Return, from the data that follows, each line that holds the word "deferred".
*** Dataset excerpts
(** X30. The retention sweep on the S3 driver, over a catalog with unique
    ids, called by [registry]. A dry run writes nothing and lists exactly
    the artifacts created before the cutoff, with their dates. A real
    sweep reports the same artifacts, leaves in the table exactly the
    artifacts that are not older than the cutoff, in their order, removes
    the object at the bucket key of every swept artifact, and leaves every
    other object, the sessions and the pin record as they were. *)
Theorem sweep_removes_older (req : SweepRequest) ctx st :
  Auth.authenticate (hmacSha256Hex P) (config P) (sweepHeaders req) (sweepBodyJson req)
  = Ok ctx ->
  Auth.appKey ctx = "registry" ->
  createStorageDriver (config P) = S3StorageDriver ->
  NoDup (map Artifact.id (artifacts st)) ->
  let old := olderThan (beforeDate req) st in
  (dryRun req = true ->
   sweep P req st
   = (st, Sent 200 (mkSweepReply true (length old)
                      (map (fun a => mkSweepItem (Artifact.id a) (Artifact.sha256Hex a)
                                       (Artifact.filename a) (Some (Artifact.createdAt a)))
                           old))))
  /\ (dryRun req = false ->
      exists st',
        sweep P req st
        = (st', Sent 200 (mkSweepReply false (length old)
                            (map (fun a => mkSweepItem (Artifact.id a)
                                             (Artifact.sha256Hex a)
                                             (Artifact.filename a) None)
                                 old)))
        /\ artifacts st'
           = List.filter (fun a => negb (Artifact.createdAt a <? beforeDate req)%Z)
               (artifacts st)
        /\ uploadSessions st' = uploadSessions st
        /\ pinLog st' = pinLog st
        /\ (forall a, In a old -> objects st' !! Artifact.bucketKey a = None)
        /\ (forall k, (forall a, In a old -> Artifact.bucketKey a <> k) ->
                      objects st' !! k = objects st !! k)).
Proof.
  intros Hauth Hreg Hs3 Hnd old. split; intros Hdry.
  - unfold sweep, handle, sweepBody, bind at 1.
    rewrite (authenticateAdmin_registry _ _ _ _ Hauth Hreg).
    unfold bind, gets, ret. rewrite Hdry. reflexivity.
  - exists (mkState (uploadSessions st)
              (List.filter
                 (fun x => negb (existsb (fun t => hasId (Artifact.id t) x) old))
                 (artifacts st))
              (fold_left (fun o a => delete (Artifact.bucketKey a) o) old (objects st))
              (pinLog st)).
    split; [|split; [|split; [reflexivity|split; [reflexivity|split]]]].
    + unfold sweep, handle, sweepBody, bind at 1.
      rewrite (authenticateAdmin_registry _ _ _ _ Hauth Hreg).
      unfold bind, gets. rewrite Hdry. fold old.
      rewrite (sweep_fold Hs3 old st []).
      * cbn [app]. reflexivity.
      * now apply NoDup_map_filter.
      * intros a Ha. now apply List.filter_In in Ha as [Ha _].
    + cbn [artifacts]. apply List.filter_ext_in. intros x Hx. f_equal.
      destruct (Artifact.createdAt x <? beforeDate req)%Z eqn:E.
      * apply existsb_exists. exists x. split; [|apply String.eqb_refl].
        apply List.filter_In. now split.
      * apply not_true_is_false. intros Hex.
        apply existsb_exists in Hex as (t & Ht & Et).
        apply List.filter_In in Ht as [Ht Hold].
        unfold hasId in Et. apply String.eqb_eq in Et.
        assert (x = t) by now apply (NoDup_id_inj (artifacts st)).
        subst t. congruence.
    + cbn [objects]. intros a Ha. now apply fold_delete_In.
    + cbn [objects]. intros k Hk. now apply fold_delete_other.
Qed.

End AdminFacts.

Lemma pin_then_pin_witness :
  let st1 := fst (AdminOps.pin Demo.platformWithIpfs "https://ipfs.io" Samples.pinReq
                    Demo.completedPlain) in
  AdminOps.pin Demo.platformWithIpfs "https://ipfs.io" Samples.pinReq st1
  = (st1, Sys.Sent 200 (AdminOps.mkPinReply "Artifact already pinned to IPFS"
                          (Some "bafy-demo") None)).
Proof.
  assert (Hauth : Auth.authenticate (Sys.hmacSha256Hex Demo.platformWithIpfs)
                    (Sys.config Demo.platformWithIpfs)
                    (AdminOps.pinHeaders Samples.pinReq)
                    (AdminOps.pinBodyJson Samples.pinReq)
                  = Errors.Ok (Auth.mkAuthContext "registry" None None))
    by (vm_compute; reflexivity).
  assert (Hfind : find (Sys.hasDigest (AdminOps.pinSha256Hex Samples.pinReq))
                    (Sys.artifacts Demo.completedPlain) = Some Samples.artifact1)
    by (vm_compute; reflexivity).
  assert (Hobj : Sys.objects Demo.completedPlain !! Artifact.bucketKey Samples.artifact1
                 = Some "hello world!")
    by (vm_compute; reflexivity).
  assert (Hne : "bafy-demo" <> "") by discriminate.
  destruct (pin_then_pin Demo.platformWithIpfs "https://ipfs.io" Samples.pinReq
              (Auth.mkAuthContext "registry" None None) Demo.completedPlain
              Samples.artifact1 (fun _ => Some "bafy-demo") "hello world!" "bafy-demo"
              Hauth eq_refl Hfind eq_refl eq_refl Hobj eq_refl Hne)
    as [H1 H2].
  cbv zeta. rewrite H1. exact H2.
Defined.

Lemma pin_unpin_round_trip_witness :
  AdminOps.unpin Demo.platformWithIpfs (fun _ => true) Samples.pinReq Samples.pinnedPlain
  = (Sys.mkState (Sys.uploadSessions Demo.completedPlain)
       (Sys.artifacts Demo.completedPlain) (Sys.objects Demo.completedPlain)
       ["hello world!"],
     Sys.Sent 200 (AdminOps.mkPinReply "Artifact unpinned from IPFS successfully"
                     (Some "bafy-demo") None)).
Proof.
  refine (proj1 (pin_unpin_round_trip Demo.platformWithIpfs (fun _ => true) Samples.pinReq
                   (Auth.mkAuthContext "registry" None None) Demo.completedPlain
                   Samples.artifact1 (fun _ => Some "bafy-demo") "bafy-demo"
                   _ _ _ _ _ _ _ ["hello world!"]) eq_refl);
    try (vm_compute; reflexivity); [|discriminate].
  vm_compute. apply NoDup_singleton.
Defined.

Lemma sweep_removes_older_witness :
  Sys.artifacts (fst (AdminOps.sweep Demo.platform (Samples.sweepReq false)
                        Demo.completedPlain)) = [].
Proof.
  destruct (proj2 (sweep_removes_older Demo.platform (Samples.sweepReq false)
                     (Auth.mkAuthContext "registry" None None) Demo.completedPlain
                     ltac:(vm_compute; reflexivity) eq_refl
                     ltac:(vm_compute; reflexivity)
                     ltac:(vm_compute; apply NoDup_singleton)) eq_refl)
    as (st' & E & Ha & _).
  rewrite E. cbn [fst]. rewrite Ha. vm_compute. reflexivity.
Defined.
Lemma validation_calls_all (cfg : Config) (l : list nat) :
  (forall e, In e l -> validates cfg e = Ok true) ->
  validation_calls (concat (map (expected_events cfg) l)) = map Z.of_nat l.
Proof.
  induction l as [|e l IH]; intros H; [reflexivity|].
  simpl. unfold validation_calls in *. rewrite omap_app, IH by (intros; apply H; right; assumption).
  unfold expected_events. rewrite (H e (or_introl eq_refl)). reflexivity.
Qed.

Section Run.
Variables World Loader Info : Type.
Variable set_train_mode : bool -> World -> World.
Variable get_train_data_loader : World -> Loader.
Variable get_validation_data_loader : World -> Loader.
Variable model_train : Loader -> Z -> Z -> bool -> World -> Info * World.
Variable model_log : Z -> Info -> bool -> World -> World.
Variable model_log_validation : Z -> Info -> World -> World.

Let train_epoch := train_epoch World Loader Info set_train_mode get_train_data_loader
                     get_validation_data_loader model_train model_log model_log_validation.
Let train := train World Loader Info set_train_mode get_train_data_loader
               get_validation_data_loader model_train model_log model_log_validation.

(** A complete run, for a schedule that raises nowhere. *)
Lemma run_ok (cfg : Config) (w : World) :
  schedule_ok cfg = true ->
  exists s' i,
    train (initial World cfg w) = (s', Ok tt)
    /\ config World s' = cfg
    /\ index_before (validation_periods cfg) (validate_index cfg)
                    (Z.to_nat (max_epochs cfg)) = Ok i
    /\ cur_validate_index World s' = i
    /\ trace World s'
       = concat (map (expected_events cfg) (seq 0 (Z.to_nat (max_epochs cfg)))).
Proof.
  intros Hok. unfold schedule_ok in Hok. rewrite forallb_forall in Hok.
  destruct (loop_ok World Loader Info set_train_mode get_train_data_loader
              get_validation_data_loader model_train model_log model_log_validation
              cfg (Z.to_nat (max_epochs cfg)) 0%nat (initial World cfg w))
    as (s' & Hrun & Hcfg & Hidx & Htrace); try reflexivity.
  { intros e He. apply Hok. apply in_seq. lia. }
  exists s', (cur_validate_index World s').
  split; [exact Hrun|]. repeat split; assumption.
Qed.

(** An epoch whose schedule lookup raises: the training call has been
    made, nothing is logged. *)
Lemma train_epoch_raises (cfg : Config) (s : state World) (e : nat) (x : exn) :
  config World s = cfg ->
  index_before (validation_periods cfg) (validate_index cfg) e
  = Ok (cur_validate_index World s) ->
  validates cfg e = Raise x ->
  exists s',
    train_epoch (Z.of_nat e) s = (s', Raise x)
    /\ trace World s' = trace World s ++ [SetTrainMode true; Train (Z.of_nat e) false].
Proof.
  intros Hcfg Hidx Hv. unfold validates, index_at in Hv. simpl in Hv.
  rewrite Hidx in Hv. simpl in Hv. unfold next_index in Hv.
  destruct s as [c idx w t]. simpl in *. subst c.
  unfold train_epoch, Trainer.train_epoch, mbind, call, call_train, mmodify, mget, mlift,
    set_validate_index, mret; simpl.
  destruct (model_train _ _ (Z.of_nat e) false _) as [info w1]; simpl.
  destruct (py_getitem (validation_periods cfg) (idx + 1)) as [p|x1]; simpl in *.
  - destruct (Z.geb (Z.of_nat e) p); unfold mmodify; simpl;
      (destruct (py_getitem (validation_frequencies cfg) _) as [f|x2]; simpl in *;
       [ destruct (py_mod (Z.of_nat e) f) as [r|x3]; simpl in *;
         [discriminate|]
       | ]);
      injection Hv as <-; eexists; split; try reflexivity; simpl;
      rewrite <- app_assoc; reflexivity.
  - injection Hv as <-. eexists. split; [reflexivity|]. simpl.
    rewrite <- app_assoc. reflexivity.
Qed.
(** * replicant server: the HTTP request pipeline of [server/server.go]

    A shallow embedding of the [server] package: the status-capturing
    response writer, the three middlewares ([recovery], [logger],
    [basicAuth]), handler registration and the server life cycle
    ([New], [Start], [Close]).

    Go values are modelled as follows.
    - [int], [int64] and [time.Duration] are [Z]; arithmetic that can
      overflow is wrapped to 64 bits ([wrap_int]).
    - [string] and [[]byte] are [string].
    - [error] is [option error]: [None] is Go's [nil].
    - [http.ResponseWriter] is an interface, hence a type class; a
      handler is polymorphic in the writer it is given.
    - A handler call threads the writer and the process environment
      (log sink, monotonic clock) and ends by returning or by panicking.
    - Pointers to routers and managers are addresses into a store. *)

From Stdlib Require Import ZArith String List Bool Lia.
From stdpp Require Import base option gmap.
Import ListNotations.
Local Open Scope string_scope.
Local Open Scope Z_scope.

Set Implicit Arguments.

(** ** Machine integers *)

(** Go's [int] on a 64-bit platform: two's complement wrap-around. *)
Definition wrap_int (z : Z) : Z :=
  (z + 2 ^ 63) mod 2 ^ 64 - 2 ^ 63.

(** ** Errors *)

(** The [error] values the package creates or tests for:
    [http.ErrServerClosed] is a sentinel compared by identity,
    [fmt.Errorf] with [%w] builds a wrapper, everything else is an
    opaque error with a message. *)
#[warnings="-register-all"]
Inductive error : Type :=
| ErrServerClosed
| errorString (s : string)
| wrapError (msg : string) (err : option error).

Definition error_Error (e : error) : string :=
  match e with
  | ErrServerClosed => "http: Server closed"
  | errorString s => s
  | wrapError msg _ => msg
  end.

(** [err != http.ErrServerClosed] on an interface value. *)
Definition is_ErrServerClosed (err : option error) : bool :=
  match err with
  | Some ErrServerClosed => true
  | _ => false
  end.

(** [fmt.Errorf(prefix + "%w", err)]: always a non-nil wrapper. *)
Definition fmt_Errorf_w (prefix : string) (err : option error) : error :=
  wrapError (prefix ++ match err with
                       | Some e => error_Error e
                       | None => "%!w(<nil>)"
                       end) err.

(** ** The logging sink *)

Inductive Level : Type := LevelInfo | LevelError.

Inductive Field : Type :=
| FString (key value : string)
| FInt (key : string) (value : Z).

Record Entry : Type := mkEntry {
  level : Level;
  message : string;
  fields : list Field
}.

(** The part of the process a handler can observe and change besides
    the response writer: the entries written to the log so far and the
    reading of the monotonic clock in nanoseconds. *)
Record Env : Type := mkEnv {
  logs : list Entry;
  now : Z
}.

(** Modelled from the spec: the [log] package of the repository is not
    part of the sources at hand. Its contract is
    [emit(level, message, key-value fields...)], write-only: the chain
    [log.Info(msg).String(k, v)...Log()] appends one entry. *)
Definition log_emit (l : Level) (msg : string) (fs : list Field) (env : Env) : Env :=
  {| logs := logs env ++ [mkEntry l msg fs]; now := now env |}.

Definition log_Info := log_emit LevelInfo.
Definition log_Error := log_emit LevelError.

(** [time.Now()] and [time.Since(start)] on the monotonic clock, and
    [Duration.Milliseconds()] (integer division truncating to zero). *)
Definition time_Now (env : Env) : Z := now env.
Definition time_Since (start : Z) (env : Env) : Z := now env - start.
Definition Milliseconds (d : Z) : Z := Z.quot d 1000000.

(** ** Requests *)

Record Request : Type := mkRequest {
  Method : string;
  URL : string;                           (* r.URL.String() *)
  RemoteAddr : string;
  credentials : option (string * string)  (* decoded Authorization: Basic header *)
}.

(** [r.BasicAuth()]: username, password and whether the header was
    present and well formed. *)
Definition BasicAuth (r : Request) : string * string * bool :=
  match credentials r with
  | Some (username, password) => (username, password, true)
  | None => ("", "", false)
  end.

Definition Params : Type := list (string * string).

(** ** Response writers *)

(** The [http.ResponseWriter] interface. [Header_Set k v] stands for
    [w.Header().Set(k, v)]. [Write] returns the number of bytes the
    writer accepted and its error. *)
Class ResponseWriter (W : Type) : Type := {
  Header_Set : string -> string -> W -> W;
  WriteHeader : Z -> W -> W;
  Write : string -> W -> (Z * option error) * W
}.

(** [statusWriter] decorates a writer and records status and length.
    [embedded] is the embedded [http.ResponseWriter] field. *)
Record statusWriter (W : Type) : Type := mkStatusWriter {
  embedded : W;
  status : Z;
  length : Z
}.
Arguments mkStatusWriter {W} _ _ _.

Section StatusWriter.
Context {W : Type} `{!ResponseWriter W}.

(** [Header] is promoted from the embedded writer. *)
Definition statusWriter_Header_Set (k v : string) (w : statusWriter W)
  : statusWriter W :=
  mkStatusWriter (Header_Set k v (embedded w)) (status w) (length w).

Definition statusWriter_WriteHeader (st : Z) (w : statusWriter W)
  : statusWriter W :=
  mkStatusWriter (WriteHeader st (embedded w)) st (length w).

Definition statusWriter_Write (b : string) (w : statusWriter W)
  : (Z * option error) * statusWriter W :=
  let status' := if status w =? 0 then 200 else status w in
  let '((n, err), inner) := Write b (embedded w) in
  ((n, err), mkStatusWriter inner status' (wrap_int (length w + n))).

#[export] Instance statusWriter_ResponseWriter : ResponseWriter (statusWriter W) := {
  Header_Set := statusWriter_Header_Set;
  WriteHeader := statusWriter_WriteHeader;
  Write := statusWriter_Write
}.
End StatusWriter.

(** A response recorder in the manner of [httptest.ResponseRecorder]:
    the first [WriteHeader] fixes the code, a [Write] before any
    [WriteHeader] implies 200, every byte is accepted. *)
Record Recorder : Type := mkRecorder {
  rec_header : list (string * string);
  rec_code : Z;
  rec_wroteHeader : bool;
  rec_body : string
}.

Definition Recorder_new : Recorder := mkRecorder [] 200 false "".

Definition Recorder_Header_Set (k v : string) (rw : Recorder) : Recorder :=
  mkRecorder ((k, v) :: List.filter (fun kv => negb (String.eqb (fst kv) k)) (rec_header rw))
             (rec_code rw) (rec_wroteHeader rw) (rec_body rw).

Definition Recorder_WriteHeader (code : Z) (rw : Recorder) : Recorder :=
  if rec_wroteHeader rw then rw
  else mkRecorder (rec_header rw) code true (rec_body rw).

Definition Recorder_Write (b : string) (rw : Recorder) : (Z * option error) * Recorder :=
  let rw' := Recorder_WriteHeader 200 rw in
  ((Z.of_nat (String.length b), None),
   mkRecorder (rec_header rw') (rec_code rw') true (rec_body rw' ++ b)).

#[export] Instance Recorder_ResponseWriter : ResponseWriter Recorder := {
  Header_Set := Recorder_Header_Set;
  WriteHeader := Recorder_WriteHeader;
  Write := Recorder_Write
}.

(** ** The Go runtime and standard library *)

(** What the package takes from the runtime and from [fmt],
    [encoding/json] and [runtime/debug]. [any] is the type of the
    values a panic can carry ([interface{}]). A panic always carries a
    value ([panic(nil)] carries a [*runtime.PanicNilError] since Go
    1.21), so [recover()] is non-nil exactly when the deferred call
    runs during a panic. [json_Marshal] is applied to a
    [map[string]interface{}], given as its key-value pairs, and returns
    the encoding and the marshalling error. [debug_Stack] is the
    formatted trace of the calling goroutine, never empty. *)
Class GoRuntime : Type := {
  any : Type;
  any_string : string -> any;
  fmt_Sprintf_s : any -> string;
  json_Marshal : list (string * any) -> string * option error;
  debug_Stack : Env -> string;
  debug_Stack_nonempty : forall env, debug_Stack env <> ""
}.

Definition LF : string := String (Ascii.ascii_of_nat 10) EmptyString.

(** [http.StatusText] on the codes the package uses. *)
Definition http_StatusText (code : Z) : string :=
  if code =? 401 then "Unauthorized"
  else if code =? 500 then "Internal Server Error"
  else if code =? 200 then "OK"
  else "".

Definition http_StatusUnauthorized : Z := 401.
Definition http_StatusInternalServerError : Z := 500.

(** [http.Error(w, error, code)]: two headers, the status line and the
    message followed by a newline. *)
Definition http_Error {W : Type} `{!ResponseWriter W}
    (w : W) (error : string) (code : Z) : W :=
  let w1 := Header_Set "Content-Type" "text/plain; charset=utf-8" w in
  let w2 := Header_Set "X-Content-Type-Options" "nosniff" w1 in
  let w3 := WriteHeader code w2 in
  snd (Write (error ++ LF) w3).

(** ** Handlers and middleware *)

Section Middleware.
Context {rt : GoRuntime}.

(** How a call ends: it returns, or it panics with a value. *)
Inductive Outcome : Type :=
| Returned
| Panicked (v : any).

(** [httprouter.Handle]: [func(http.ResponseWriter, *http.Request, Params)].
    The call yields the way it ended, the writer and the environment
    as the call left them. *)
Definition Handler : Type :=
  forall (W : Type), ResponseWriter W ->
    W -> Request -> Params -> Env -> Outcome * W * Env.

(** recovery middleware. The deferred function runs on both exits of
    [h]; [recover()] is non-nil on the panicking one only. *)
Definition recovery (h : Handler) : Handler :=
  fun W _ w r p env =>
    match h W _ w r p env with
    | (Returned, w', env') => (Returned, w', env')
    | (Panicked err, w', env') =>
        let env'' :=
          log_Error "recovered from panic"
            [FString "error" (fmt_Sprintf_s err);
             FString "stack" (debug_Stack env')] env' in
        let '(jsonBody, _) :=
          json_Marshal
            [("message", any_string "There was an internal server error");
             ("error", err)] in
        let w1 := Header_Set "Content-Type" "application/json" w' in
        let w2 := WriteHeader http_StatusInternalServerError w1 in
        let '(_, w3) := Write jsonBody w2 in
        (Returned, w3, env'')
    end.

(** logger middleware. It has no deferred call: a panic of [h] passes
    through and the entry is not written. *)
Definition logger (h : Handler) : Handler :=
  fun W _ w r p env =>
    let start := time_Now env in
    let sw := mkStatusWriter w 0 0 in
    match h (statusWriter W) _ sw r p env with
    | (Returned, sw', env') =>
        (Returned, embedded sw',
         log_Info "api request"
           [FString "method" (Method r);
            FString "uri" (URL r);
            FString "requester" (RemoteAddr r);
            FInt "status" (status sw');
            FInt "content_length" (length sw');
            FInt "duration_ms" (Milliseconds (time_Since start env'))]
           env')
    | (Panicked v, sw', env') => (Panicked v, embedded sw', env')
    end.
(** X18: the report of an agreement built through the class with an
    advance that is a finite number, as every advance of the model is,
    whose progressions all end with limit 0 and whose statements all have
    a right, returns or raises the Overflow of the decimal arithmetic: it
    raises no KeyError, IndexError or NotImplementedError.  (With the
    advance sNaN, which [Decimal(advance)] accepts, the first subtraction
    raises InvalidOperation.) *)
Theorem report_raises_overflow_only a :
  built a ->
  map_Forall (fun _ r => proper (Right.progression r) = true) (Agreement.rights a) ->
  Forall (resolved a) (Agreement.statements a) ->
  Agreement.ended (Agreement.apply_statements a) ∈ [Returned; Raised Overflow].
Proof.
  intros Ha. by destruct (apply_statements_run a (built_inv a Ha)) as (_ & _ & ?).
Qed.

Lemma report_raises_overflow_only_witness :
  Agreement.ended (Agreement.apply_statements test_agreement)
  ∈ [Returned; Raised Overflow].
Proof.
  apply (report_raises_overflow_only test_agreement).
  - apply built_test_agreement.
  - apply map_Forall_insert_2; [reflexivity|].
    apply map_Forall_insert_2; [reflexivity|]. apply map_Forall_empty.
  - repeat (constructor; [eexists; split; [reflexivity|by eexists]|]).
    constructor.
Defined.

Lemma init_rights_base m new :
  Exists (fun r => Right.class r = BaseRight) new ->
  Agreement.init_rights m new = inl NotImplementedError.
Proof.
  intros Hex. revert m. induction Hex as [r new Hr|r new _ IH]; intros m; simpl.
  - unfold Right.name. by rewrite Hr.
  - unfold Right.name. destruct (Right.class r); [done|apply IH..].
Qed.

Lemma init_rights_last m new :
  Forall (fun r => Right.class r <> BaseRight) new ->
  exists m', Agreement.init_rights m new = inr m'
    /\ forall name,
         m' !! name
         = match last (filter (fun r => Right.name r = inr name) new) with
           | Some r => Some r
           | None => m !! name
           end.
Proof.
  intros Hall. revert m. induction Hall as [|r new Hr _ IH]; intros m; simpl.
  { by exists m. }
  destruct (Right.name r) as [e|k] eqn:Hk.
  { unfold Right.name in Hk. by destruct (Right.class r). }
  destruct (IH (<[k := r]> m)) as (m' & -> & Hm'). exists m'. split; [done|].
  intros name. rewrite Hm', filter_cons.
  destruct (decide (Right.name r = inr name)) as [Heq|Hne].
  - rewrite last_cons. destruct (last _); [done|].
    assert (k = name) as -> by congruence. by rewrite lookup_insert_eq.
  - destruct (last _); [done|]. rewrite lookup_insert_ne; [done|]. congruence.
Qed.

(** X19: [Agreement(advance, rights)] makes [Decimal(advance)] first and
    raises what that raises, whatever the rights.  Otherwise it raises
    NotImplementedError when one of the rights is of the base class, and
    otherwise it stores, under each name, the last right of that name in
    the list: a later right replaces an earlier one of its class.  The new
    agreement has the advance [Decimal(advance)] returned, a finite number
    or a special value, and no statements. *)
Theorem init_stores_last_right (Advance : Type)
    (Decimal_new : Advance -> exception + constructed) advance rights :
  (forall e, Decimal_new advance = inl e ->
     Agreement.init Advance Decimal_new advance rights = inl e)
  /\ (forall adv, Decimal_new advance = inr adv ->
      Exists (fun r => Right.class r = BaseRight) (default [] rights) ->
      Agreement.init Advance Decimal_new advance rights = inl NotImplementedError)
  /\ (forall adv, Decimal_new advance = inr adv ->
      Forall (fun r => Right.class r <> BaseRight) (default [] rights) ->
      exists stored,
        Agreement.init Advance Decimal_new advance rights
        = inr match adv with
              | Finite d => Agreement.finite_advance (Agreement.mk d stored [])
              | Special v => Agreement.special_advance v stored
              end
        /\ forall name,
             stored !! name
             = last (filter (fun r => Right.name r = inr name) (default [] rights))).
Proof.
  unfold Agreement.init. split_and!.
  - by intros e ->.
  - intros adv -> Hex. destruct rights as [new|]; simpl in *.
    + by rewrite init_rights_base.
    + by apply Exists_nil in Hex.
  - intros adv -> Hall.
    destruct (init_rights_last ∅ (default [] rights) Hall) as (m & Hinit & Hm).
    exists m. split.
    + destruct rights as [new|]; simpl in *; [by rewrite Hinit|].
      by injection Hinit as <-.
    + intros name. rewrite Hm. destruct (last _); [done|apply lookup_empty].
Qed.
******
__Solved exercise__.
    1.21), so [recover()] is non-nil exactly when the deferred call
(** recovery middleware. The deferred function runs on both exits of
(** logger middleware. It has no deferred call: a panic of [h] passes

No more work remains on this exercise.